• [TRY IT] Use the entries below and reproduce exactly the lines from the one containing "- by rewrite IH by lia." down to the one containing "Theorem tables_chain g", both of them included.

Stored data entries
Start of Block
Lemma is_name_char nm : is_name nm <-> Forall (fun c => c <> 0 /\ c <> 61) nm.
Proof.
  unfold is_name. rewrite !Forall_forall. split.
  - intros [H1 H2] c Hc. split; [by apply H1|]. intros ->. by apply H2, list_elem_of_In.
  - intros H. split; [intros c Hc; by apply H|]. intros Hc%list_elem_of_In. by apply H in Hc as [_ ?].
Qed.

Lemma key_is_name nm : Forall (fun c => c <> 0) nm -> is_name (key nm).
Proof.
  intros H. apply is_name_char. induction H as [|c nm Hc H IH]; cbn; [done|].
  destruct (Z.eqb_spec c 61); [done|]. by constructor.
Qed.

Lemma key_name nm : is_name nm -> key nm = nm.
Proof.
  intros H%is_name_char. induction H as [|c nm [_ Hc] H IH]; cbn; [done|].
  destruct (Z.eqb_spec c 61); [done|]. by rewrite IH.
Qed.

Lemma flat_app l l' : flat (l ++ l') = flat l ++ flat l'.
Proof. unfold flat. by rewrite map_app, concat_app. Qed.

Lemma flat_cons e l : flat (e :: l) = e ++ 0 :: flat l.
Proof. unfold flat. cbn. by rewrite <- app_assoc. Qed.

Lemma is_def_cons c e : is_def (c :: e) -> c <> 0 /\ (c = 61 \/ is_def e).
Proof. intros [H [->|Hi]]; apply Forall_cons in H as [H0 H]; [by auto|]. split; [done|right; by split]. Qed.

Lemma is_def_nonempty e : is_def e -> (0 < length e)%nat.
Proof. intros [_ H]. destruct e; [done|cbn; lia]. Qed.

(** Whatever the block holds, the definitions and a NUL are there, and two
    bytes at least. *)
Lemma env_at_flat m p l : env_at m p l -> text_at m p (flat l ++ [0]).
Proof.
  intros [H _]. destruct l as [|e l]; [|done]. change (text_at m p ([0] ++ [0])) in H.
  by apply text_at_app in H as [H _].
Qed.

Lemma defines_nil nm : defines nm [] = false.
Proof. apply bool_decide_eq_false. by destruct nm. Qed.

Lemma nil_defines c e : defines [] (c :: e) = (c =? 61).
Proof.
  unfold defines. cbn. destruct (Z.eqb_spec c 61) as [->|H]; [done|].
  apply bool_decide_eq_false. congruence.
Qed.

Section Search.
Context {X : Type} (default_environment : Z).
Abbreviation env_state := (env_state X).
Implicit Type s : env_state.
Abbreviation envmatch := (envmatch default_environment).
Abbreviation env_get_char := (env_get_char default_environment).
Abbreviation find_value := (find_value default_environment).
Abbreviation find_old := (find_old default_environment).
End of Block
Start of Block
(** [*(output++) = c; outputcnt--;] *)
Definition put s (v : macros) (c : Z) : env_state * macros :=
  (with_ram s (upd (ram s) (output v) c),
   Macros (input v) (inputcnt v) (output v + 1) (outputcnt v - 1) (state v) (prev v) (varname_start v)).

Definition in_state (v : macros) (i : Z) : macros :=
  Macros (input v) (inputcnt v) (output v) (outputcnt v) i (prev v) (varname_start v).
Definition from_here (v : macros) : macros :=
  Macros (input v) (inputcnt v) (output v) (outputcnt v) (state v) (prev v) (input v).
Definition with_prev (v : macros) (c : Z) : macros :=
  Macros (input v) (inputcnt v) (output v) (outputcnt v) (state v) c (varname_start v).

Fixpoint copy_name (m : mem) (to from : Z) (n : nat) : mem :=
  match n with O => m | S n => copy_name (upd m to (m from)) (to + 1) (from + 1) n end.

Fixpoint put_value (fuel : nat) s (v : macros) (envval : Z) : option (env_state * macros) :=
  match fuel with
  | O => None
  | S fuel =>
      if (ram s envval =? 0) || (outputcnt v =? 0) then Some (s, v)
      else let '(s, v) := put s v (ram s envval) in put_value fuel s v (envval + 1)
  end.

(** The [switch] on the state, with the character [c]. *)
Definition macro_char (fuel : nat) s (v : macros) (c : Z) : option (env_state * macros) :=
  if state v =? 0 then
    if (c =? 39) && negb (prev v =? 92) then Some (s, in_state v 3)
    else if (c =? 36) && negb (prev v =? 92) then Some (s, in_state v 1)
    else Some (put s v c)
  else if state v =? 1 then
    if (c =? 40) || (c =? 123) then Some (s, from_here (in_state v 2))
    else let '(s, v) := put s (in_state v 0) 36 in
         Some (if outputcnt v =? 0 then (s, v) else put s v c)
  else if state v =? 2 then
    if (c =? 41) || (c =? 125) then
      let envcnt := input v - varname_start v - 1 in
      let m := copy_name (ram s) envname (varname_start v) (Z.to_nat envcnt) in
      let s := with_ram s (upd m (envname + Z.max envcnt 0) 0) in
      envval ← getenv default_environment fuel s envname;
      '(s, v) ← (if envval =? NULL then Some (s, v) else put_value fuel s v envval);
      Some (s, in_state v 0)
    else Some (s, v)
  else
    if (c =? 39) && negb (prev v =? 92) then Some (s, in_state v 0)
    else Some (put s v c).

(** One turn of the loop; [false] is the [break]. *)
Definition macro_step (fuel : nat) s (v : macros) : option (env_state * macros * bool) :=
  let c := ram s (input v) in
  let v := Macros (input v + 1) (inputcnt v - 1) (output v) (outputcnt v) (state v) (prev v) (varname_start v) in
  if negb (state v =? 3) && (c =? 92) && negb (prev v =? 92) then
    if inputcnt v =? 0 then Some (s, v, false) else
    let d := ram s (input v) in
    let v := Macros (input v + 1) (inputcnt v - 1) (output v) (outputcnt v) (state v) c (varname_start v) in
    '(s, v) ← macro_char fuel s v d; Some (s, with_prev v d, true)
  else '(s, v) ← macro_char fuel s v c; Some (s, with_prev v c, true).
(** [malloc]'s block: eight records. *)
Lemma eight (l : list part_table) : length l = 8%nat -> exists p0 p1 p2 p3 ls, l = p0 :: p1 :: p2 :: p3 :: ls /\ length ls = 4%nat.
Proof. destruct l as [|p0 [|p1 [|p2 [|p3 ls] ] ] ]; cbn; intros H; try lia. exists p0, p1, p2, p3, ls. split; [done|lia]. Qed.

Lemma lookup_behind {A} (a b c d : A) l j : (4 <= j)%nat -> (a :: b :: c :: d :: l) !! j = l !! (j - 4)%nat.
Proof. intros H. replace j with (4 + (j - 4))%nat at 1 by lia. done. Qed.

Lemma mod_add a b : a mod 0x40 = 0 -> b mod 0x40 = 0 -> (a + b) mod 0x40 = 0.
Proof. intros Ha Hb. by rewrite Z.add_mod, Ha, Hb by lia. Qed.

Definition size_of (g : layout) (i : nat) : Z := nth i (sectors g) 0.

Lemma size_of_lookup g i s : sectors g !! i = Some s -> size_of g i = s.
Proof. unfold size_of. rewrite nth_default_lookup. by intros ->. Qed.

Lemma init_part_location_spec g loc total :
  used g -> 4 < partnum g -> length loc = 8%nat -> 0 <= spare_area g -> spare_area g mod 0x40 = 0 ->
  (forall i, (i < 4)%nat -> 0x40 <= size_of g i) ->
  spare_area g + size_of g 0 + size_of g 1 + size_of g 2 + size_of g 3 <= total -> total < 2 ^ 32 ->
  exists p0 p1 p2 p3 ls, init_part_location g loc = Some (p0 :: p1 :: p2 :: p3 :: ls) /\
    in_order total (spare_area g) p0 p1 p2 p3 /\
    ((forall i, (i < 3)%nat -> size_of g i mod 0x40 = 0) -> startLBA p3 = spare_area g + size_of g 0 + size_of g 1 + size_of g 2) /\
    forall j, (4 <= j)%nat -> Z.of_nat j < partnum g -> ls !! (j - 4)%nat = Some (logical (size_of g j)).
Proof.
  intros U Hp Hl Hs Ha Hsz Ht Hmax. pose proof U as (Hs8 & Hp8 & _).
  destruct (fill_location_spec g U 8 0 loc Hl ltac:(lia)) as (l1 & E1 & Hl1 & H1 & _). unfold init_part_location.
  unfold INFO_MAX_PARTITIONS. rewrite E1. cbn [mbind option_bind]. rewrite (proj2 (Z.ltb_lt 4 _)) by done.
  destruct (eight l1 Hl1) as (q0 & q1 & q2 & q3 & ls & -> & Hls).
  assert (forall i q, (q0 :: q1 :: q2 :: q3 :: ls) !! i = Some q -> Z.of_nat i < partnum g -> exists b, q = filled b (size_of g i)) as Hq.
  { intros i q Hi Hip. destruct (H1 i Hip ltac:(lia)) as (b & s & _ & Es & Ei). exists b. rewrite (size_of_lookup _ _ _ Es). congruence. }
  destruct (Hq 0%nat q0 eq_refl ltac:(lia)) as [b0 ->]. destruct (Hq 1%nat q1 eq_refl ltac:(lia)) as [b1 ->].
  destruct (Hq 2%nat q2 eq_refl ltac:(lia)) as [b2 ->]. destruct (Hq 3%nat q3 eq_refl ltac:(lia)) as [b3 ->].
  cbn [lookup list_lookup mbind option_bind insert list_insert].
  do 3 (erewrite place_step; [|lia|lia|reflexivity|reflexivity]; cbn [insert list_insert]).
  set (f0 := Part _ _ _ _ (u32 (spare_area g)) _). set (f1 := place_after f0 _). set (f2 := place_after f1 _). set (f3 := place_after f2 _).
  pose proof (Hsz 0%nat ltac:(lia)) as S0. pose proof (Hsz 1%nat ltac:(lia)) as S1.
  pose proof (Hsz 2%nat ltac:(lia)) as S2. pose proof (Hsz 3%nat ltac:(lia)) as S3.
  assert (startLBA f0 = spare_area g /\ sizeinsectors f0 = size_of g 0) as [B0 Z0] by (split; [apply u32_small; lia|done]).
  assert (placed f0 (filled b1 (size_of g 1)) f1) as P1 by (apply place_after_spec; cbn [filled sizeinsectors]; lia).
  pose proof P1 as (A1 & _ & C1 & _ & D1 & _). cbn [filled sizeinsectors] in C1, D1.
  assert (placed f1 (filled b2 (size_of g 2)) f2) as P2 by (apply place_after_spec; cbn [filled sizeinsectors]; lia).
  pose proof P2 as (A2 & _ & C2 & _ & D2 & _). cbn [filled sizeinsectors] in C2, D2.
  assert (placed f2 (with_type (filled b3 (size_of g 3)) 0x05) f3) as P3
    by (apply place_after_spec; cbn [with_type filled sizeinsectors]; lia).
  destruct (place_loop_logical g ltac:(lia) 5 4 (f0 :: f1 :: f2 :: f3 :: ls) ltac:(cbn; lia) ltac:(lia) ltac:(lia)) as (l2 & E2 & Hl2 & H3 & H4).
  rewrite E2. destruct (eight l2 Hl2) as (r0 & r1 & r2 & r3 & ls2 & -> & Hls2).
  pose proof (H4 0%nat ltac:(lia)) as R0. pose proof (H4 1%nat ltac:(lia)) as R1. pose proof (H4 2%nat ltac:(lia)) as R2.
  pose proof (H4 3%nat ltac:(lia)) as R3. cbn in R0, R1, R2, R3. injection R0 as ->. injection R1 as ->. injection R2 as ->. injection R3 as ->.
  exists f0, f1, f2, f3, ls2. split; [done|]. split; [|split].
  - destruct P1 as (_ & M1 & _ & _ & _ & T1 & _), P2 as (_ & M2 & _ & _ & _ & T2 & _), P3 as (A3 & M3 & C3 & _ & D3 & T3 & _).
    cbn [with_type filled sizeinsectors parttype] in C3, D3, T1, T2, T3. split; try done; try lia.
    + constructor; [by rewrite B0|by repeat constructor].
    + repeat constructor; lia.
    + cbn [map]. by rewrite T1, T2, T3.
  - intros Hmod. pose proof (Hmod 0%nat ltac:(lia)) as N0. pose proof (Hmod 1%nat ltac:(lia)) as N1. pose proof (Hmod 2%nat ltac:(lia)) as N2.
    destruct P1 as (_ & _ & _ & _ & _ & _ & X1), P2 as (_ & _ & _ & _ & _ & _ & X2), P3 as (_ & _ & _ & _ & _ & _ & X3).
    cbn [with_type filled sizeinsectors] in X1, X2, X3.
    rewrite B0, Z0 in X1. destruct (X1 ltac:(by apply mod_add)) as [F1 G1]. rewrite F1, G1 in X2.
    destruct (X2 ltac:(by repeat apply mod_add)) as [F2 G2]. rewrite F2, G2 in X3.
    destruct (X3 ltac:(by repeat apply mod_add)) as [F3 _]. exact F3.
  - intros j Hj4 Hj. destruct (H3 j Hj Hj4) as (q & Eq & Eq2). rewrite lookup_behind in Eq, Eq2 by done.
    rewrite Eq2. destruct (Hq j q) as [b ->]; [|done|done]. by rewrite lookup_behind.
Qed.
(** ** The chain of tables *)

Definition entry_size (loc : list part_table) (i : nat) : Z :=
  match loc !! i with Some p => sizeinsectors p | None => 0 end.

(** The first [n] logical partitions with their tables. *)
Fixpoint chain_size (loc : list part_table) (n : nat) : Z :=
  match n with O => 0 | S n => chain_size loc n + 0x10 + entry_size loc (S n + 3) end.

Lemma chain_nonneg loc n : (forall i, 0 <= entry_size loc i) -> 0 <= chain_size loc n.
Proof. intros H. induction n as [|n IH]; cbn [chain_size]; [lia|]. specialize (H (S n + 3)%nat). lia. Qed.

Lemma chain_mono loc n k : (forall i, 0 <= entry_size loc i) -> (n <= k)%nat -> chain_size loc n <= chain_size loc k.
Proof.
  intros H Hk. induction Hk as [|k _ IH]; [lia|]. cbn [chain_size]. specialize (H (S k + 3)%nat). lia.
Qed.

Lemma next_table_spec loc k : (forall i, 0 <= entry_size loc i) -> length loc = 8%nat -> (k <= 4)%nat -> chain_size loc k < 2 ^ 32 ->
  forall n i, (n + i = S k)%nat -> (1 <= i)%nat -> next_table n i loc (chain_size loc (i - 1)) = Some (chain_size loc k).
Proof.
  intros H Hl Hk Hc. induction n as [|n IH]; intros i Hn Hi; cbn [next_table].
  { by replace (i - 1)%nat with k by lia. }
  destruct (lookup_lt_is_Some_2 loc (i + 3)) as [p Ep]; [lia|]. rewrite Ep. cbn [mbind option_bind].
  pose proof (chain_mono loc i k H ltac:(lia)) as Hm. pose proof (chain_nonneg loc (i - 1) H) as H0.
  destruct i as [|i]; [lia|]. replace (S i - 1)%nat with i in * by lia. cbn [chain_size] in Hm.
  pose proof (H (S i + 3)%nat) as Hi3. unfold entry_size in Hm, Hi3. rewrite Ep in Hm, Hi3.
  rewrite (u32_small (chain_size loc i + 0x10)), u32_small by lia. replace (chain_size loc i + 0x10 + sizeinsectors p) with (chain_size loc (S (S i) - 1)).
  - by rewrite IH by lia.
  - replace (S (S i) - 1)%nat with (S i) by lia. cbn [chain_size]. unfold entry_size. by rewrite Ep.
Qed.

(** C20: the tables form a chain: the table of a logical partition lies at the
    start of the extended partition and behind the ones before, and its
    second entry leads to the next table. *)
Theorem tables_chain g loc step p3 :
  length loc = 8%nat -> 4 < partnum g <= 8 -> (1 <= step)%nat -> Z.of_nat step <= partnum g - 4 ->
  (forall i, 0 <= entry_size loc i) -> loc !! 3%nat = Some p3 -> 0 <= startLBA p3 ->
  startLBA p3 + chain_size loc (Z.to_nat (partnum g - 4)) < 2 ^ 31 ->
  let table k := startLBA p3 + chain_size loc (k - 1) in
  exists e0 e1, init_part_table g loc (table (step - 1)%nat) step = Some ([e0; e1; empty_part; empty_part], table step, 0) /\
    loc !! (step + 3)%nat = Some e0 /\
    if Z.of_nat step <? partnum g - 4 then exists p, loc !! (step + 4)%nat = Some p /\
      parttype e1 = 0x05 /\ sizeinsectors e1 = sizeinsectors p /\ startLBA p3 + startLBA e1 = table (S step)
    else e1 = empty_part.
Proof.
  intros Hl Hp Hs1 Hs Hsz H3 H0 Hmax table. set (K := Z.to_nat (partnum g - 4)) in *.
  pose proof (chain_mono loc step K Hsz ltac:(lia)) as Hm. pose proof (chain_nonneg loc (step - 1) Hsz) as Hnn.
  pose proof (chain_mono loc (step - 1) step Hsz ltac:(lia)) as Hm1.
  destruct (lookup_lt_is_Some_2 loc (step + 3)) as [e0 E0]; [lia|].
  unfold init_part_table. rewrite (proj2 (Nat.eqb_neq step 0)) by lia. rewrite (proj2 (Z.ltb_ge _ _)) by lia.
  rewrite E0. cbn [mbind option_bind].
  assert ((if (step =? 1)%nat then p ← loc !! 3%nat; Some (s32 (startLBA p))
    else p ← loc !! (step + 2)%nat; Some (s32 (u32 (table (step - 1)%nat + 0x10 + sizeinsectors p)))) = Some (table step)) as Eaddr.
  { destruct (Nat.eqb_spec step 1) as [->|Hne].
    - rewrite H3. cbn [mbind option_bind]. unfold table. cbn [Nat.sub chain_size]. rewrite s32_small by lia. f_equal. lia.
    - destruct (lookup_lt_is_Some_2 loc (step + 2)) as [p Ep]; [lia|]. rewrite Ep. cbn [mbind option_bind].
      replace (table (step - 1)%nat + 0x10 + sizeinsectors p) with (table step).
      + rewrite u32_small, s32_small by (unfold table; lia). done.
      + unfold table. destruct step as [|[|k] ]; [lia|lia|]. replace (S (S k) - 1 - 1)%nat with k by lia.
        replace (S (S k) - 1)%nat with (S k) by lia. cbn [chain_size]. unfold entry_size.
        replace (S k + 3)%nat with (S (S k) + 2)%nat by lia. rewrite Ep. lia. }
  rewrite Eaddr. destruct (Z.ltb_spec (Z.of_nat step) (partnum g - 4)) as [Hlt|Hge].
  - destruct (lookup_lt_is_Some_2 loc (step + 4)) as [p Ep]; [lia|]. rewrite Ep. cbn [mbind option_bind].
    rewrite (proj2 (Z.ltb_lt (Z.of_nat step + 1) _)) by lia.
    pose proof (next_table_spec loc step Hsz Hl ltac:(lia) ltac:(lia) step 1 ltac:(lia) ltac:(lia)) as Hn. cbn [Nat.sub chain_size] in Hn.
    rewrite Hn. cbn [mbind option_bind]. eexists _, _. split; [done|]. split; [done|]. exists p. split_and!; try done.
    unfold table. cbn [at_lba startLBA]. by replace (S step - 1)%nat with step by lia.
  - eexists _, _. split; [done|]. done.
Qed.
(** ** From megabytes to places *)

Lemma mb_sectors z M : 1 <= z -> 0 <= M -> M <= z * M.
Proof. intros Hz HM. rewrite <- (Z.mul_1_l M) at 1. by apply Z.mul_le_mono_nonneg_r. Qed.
End of Block
• [THE ANSWER]
  - by rewrite IH by lia.
  - replace (S (S i) - 1)%nat with (S i) by lia. cbn [chain_size]. unfold entry_size. by rewrite Ep.
Qed.

(** C20: the tables form a chain: the table of a logical partition lies at the
    start of the extended partition and behind the ones before, and its
    second entry leads to the next table. *)
Theorem tables_chain g loc step p3 :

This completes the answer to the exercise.